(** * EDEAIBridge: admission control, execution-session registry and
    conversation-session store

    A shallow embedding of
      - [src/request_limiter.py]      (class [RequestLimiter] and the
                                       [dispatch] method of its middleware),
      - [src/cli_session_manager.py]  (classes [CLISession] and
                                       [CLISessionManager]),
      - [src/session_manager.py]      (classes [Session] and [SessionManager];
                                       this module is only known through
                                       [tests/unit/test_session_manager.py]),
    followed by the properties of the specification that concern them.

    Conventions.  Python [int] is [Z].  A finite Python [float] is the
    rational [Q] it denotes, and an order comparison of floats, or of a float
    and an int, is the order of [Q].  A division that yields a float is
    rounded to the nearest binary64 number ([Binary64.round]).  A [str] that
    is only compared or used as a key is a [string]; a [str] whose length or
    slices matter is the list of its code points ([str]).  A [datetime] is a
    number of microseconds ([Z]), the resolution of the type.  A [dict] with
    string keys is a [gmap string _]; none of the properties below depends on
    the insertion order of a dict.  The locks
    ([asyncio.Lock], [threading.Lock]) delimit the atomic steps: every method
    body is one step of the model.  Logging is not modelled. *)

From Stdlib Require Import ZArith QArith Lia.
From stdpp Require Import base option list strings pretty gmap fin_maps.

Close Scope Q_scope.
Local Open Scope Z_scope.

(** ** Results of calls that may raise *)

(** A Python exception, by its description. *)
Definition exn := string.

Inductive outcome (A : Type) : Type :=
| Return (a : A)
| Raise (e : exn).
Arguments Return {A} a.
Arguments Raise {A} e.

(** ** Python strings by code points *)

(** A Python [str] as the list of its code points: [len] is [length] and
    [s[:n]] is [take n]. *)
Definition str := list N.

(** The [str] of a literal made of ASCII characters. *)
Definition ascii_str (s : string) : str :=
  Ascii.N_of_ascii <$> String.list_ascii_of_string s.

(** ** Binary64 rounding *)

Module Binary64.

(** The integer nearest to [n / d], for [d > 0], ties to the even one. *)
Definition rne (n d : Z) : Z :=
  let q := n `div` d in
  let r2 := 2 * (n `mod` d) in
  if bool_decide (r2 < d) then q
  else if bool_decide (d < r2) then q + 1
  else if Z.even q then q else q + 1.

| WHAT THE EXERCISE ASKS |
Search the data above for lines holding "float" and copy each of them.

| ANSWER BELOW |
    Conventions.  Python [int] is [Z].  A finite Python [float] is the
    rational [Q] it denotes, and an order comparison of floats, or of a float
    and an int, is the order of [Q].  A division that yields a float is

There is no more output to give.